[Opening Given records section]
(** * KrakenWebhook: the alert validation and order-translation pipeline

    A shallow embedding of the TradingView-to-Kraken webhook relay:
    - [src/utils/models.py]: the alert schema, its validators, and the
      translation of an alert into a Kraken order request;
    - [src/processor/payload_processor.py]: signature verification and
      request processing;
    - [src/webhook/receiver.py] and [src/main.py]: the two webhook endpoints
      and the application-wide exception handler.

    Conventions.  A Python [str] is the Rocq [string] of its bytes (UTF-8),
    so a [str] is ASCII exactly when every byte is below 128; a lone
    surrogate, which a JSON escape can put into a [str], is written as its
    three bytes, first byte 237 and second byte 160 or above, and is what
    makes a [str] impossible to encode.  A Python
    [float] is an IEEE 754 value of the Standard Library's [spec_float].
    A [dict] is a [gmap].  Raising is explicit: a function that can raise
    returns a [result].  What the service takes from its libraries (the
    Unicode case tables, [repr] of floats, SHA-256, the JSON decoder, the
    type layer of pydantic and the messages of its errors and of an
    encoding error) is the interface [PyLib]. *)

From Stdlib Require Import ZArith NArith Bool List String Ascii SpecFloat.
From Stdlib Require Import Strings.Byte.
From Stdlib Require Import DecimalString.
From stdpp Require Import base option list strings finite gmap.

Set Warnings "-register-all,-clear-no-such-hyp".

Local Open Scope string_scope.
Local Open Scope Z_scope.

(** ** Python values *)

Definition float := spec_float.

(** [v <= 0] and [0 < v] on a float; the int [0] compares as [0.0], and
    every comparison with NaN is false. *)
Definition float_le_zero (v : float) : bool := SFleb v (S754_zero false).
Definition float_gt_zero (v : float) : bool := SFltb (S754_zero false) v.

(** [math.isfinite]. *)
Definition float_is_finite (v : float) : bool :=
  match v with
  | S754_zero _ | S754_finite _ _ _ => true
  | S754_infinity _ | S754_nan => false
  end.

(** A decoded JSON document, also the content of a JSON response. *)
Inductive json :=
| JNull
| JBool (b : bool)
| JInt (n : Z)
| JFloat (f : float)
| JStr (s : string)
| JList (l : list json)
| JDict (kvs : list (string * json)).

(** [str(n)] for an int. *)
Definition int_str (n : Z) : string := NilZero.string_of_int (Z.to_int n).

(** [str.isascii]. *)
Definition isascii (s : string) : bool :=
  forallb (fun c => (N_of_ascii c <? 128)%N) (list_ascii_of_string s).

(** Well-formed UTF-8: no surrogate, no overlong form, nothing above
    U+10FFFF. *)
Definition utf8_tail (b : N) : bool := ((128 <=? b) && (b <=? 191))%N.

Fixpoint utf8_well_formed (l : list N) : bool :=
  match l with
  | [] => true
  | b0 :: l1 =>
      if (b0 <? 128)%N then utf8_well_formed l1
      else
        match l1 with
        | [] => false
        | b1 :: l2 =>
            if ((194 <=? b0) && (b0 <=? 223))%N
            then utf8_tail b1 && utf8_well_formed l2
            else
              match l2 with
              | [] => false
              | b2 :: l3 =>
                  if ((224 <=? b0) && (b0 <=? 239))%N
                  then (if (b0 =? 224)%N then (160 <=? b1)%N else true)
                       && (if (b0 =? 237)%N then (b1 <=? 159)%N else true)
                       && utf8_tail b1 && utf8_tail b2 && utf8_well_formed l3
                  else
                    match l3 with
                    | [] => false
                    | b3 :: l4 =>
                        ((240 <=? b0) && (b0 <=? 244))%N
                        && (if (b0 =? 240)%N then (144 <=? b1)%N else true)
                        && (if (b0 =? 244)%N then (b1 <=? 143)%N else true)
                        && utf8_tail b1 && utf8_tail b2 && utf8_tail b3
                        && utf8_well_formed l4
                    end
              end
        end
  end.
[Closing Given records section]
[Opening Given records section]
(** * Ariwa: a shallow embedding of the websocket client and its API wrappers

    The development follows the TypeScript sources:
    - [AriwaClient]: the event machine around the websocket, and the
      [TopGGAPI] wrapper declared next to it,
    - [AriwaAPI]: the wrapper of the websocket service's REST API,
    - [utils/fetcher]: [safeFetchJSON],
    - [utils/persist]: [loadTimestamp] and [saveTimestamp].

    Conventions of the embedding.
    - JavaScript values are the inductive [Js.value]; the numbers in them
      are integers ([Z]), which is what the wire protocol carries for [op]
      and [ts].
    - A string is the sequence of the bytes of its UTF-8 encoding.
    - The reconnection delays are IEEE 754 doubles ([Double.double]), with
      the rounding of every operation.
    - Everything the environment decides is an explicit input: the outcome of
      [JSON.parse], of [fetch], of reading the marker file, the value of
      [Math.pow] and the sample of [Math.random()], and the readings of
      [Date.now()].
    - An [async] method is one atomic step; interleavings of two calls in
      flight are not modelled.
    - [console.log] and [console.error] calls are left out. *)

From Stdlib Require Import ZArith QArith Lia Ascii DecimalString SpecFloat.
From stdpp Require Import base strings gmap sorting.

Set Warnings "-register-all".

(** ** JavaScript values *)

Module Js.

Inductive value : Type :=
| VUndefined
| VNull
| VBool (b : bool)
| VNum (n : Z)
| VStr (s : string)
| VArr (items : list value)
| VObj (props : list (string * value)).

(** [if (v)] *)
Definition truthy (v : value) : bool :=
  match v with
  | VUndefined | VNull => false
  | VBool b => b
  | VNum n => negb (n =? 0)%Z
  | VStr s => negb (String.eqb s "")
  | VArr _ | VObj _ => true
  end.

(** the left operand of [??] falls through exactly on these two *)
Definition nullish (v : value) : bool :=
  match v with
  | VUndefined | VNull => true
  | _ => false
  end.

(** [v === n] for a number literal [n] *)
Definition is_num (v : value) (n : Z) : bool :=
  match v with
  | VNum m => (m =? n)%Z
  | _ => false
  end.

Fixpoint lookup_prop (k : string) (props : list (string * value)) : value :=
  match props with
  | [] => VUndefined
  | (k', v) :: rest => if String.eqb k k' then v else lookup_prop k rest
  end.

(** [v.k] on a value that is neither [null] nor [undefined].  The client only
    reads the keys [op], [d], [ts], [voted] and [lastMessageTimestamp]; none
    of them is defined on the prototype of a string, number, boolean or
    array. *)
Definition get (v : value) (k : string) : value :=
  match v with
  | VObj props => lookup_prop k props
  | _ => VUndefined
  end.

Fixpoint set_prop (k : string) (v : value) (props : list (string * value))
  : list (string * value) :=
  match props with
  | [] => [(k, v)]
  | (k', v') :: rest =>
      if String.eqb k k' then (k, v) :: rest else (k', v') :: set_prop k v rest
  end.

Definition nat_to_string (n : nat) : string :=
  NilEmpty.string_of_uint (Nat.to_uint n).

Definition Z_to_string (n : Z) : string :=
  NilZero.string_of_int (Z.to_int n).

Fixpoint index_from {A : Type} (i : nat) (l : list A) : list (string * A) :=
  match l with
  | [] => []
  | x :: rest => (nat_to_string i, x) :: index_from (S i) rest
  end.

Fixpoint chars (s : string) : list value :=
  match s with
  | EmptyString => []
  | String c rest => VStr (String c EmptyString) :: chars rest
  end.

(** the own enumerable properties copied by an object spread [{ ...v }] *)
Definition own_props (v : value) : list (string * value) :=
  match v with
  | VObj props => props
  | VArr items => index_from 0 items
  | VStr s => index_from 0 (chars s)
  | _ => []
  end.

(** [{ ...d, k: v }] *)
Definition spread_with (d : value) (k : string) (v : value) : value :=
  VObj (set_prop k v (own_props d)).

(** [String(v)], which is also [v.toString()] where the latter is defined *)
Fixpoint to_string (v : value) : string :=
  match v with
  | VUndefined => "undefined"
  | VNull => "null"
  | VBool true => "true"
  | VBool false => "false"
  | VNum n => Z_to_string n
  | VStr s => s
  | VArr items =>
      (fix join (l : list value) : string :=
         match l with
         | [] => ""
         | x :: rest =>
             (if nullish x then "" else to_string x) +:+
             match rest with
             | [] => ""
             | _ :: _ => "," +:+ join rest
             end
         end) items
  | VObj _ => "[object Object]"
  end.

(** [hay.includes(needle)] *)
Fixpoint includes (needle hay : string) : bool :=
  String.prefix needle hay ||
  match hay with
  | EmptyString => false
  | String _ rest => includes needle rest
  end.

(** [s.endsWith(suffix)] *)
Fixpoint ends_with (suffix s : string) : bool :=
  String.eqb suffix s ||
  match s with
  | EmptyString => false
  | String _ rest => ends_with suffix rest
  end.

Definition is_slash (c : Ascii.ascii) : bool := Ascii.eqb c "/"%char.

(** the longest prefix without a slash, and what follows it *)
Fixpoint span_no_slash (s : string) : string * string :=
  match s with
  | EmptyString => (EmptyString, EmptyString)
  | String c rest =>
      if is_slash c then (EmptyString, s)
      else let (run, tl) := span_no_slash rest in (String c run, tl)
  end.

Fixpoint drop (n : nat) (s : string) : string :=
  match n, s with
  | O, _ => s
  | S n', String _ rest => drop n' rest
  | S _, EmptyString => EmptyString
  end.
[Closing Given records section]
■ Prompt
Output should match, line for line, the stretch of the material above from the line holding "(** * KrakenWebhook: the" through the line holding "- [src/processor/payload_processor.py]: signature".

■ Result for this task
(** * KrakenWebhook: the alert validation and order-translation pipeline

    A shallow embedding of the TradingView-to-Kraken webhook relay:
    - [src/utils/models.py]: the alert schema, its validators, and the
      translation of an alert into a Kraken order request;
    - [src/processor/payload_processor.py]: signature verification and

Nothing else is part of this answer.